Requirement: For each line below that contains the string "Hget", copy that line.

####

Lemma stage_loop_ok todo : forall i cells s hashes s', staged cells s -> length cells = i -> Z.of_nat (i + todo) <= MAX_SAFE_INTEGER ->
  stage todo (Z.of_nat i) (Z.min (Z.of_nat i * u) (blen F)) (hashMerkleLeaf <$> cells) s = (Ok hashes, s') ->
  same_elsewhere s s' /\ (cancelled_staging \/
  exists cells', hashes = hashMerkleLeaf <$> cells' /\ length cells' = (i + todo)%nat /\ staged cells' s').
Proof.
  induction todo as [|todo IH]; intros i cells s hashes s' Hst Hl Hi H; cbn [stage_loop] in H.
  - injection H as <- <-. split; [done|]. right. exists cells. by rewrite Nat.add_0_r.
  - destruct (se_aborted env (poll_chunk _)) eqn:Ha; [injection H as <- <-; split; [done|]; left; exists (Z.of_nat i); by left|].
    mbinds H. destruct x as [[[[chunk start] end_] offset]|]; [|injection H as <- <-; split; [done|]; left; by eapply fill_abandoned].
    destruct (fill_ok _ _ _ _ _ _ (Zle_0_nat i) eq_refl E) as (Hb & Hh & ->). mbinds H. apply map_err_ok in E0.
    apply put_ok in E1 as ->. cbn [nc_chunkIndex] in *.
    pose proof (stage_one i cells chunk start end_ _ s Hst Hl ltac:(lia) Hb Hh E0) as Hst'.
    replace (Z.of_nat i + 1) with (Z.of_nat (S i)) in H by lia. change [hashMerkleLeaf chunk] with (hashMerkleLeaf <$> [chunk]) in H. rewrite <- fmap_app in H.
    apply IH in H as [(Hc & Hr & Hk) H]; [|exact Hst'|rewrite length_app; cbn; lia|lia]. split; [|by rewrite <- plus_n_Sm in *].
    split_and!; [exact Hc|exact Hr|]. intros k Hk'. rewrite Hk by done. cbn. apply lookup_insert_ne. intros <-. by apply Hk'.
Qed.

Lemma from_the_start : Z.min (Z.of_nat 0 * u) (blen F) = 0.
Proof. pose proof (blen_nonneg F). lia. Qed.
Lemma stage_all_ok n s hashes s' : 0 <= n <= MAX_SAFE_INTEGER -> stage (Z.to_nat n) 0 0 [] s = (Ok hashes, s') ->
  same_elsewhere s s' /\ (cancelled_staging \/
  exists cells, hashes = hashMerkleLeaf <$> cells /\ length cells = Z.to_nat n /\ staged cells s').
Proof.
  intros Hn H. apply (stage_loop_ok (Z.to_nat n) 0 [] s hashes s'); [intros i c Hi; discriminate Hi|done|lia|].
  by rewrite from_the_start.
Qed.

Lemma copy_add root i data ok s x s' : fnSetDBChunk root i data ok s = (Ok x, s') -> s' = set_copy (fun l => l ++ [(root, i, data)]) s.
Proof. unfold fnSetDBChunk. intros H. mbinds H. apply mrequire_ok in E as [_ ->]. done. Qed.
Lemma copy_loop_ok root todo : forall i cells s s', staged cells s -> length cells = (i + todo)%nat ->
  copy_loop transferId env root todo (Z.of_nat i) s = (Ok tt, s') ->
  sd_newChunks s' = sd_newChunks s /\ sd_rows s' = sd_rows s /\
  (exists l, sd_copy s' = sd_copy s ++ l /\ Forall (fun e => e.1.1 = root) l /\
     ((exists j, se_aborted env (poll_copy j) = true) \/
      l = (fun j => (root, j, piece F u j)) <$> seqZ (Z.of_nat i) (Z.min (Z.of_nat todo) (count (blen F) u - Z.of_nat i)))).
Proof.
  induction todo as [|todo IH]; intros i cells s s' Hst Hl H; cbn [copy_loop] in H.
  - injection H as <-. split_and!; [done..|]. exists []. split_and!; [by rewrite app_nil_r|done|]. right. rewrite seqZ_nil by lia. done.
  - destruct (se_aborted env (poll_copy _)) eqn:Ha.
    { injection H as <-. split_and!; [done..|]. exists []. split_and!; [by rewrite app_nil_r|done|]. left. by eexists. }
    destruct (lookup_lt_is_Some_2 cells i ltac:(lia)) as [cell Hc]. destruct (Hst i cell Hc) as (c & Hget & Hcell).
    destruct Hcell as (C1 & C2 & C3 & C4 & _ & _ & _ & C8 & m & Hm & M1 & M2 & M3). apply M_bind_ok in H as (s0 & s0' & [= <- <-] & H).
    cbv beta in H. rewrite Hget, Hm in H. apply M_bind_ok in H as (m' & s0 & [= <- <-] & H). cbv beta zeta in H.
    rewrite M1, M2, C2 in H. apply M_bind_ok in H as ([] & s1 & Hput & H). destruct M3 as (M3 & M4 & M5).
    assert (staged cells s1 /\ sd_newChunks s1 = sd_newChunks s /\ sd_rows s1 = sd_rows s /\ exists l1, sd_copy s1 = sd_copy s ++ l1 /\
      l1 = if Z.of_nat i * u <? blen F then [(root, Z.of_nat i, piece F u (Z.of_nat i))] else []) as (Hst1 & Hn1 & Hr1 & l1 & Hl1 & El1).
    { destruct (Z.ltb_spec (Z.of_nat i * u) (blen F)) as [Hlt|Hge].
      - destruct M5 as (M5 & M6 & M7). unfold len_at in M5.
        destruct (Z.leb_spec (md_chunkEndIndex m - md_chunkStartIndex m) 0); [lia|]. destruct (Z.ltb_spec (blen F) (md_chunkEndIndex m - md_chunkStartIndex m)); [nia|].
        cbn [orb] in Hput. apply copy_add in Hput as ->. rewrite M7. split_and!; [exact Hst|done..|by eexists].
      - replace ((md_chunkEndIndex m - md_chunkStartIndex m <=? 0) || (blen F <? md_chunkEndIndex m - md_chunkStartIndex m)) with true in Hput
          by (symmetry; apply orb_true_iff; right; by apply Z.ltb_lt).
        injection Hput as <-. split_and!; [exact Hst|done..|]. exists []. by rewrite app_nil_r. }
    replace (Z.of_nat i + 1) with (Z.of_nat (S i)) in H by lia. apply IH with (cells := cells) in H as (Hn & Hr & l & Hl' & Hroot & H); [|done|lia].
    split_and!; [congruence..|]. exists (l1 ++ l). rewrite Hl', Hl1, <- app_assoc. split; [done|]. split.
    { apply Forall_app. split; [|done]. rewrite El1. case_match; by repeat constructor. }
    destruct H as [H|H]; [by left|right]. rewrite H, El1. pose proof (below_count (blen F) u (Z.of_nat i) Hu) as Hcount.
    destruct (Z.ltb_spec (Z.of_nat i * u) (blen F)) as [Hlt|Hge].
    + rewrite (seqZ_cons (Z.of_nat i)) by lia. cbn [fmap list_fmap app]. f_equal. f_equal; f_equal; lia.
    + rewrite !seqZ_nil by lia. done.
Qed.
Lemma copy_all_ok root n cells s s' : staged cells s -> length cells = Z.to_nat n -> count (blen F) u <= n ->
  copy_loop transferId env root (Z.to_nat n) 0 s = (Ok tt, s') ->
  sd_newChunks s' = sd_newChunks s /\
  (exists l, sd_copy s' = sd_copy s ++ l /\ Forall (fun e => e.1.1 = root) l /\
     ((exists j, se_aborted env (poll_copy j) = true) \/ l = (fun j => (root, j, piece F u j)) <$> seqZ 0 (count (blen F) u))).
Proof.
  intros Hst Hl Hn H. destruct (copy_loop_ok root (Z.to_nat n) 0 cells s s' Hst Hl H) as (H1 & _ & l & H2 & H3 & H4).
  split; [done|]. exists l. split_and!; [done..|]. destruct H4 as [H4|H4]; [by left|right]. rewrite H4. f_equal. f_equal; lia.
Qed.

####

Response area:
    destruct (lookup_lt_is_Some_2 cells i ltac:(lia)) as [cell Hc]. destruct (Hst i cell Hc) as (c & Hget & Hcell).
    cbv beta in H. rewrite Hget, Hm in H. apply M_bind_ok in H as (m' & s0 & [= <- <-] & H). cbv beta zeta in H.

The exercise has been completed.